══ INPUT DATA

(* ===== verification/Prelude.v ===== *)
(** * Codencer: the orchestrator daemon, modelled and verified

    Codencer runs coding steps through agent adapters. Its daemon ([cmd/orchestratord] over
    [internal/]) keeps runs, phases, steps, attempts, gates and artifacts in a database, executes
    each step in a git worktree of its own, evaluates a policy on the outcome, pauses runs at
    gates for the operator, and recovers after a restart. This development is a shallow
    embedding of those services: one Rocq definition per Go function, with the errors, the
    early returns and the order of the calls of the code.

    ** The program and the files

    The services share one state, the record [Daemon] of [Daemon.v]: the database, the files
    below the daemon's directories and the registry of active executions. A method is a
    computation of the monad [M W] of this file: it threads the state [W] and a clock tick, and
    ends in [Ok], [Err], [Panic] or [Blocked]. The repositories and the gate service work for
    every [W] that contains a database, through the interface [Lens W DB].

    - this file: errors and outcomes, the environment, the monad with its rules ([respects] for
      what every outcome preserves, [wp] for what holds afterwards, [returns] for computations
      that neither panic nor wait for ever), tables as lists of rows with a key, and stable
      sorting. The hint database [go] holds the rules of each operation.
    - [GoStrings.v]: the functions of [strings], [strconv], [unicode/utf8] and [path/filepath] the
      code uses; [Paths.v]: what [Clean], [Join] and [Rel] preserve.
    - [Domain.v]: [internal/domain]. [Machine.v]: [internal/state/machine.go].
    - [Policy.v]: [policy_service.go], [policy_registry.go], [routing_service.go] and
      [state_reconcile.go] of [internal/service].
    - [Repos.v]: [internal/storage/sqlite], a module per repository.
    - [Gates.v]: [gate_service.go]. [Recovery.v]: [recovery_service.go]. [RunService.v]:
      [run_service.go].
    - [Daemon.v]: the state, the host, the interface of adapters, the calls of [os] on the files
      and their symbolic links, [internal/workspace/locks.go] and the execution registry of
      [run_service.go]. [Links.v]: what following the links of a path gives.
    - [Workspace.v]: [worktree.go], [config.go] and [provisioner.go] of [internal/workspace] and
      [internal/validation/runner.go].
    - [Demo.v]: a concrete host, adapter and database, for the examples.

    The theorems are in the files of the components ([Machine], [Policy], [Gates], [Recovery]) and
    in [WorkspaceFacts], [RunServiceFacts], [Effects], [Dispatch], [Lifecycle], [Results],
    [RecoveryFacts], [Integrity] and [System].

    ** What the theorems show

    - Executing a step. A dispatch is a sequence of the writes of [Effects.dispatch_write], a
      transition relation that says what the execution of a step may do to the shared state
      ([dispatch_refines]); hence it leaves every other run and step, and the executions of other
      runs, alone ([dispatch_confined]). It makes at most three attempts, numbered from one
      ([dispatch_attempts_bounded]). It returns, without panic and without waiting for ever
      ([dispatch_returns]); when it returns
      no error and nobody asked for an abort, its step is in a terminal state, waits for approval
      or needs manual attention ([dispatch_success_settles]); and its run is in the state derived from
      its steps after every success ([dispatch_success_consistent]).
    - The lifecycle of runs and steps: [StartRun_spec], [initializeStep_spec], [RetryStep_spec],
      [AbortRun_success_cancelled], [AbortRun_without_execution].
    - Gates and recovery: [gate_resolve_correct], [gate_resolve_once], [RecoverRun_settles],
      [RecoverRun_dry_run], [SweepStaleRuns_settles].
    - The decisions: [deriveRunState_spec], [Evaluate_spec], [BuildHeuristicChain_spec], and the
      table of step transitions ([step_sinks], [step_executions_bounded]).
    - Containment of files: what the content of an artifact is read from
      ([GetArtifactContent_contained]), what the provisioning of a worktree
      ([Provision_confined]) and the output of a validation ([validation_output_contained]) may
      write, and the workspace lock ([AcquireLock_exclusive]). What is captured from the report of
      git is, for each changed file, the text it prints after the status letters
      ([changed_files_fields]).
    - Storage: in every state the daemon can reach, over any sequence of operations, goroutines
      and restarts, the primary keys are unique and the references between tables hold
      ([reachable_sound]).
    - Limits of the code: a gate that is resolved by halves ([gate_resolve_not_atomic]), an
      execution no abort reaches ([second_execution_not_abortable]), changed files that are not
      recorded ([changed_files_not_recorded]), a dispatch that completes without an attempt
      ([cancelled_dispatch_completes]), worktrees of another root that are taken for the daemon's
      own ([in_workspace_root_spec]). Two more are examples on concrete data:
      [recovered_gate_never_unlocks] and [nested_link_replaces_file].

    ** The world outside

    The classes [Env] (clock, sleeping, random names, failures of the database and of the
    operating system, contexts done), [Host_] (git, shell commands, decoders, what the host says
    of a file), [Abort] (at which ticks another goroutine requests an abort) and [Schedule]
    (which event each [select] of the polling loop receives) stand for the code and the events
    outside the program; theorems quantify over them. Each observation advances the tick, so two
    observations may differ and any single call may fail. [reliable c] says that no call under
    the context [c] fails; it is assumed only where a theorem says so. The adapters are
    parameters, records of the functions of their Go interface. A command, a hook or a call to an
    adapter may change the files, fail, or never return: it gives a [reply], of which [None]
    leaves the caller [Blocked].

    ** Bounds and fuel

    The attempt loop runs at most [maxAttempts] = 3 times, as in the code. The loop that waits
    for a cancelled adapter polls every 200 milliseconds for five seconds; its fuel is
    [wait_fuel] = 27, one more poll than can start in that time when a sleep lasts at least as
    long as it was asked to ([clock_advances]), and running out of it is [Blocked], which
    [dispatch_returns] excludes. The polling loop consumes the events of its schedule, and is [Blocked] when the
    schedule ends first; [dispatch_returns] asks for schedules that end the loop, as the
    timeout of a step does. The other loops are over lists.

    ** What is not modelled

    Goroutines do not interleave freely. One that is started is kept in [d_goroutines] until it
    runs, at any later moment and in any order; from then on the execution of a step is one
    computation, and what others do to it is an abort or the end of its context. The mutex of
    the registry, the logs and the printed metrics are left out. The files are a map from paths
    to contents and symbolic links, and a directory is there when a file is in it: empty
    directories, permissions and hard links are not represented. The links are followed by the
    calls whose paths come from outside (the provisioner and the artifacts); the daemon names its
    own files by the places they are at. A text column of JSON holds the value with its invalid
    UTF-8 replaced ([json_copy]), and not its bytes. Foreign keys are not enforced, as in the
    daemon's connection. Case mapping is that of ASCII. The relay, connector,
    gateway and cloud services, the HTTP and MCP front ends, the instance and Antigravity
    services, the task input decoder and the commands are not modelled: they are other programs,
    or translate requests and files into the calls of the services modelled here. *)
From Stdlib Require Export ZArith String List Permutation Sorted.
From stdpp Require Export base strings pretty sorting numbers list.
Export ListNotations.
#[global] Open Scope list_scope.

Declare Scope go_scope.
Delimit Scope go_scope with go.

(** ** Errors and outcomes

    A Go function that returns [(T, error)] is a computation whose outcome is [Ok] or [Err].
    The two other outcomes are those of a goroutine: [Panic] (nil dereference, index out of
    range) and [Blocked] (still waiting when the given schedule of events is exhausted). *)

(** The sentinels the code compares errors with through [errors.Is]. *)
Inductive sentinel :=
  | ErrConflict
  | ErrInvalidTaskSpec
  | ErrArtifactAccessDenied
  | ErrInvalidRunTransition
  | ErrInvalidStepTransition
  | ErrUniqueConstraint.

#[export] Instance sentinel_eq_dec : EqDecision sentinel.
Proof. solve_decision. Defined.

(** A Go error: the sentinel it wraps, if any, and its text. *)
Record error := Error { err_is : option sentinel; err_text : string }.

#[export] Instance error_eq_dec : EqDecision error.
Proof. solve_decision. Defined.

(** [fmt.Errorf] without [%w], with a sentinel under [%w], and around another error. *)
Definition errorf (text : string) : error := Error None text.
Definition errorw (s : sentinel) (text : string) : error := Error (Some s) text.
Definition wrapf (prefix : string) (e : error) : error :=
  Error (err_is e) (prefix +:+ ": " +:+ err_text e).

(** [errors.Is]. *)
Definition errors_Is (e : error) (s : sentinel) : bool := bool_decide (err_is e = Some s).

Inductive outcome (A : Type) : Type :=
  | Ok (a : A)
  | Err (e : error)
  | Panic (why : string)
  | Blocked.
Arguments Ok {A} a.
Arguments Err {A} e.
Arguments Panic {A} why.
Arguments Blocked {A}.

(** The outcome is that of a finished call: a value or an error, no crash and no wait. *)
Definition returned {A} (o : outcome A) : Prop :=
  match o with Ok _ | Err _ => True | Panic _ | Blocked => False end.

(** ** The environment

    What the code observes of the world outside its own state: readings of the clock, random
    identifiers, failures of database and operating-system calls, and cancellation of the
    context a call is given. Each observation is numbered by the state's counter [tick], so
    an environment is an arbitrary schedule of outcomes. A goroutine that sleeps for [d] from
    moment [n] on goes on at moment [wake n d]. *)

(** The contexts the code passes around: [context.Background()], the context of the HTTP
    request, the context of a dispatched execution; [Host] stands for operating-system calls
    that take no context. *)
Inductive ctx := Background | Request | Dispatch | Host.

Class Env := {
  clock : nat → Z;
  random : nat → string;
  fault : ctx → nat → option string;
  cancelled : ctx → nat → bool;
  wake : nat → Z → nat;
}.

(** Calls made under context [c] never fail. *)
Definition reliable `{Env} (c : ctx) : Prop := ∀ n, fault c n = None.

(** What Go documents of its clock, which orders times by their monotonic part, and of
    [time.Sleep]: it pauses the goroutine for at least the duration it is given. *)
Record clock_advances `{Env} : Prop := {
  clock_monotone n m : n ≤ m → (clock n <= clock m)%Z;
  sleep_later n d : n ≤ wake n d;
  sleep_lasts n d : (clock n + d <= clock (wake n d))%Z;
}.

(** An environment in which every call succeeds, nothing is cancelled and time passes by one
    second at each reading: the one the examples are run in. *)
Definition quiet_env : Env := {|
  clock := λ n, (1000000000 * Z.of_nat (S n))%Z;
  random := λ n, pretty n;
  fault := λ _ _, None;
  cancelled := λ _ _, false;
  wake := λ n d, n + S (Z.to_nat (d / 1000000000));
|}.

Lemma quiet_reliable c : reliable (H:=quiet_env) c.
Proof. intros n. reflexivity. Qed.

(** The zero [time.Time]; times are nanoseconds otherwise. *)
Definition zero_time : Z := 0.
Definition time_IsZero (t : Z) : bool := bool_decide (t = zero_time).
Definition Second : Z := 1000000000.
Definition Millisecond : Z := 1000000.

════

* WORK ITEM
Please return the lines above that run from the line containing "parameters, records of" to the line containing "Bounds and fuel", inclusive, exactly and with no other lines.

* OUTPUT FOR THIS EXERCISE
    parameters, records of the functions of their Go interface. A command, a hook or a call to an
    adapter may change the files, fail, or never return: it gives a [reply], of which [None]
    leaves the caller [Blocked].

    ** Bounds and fuel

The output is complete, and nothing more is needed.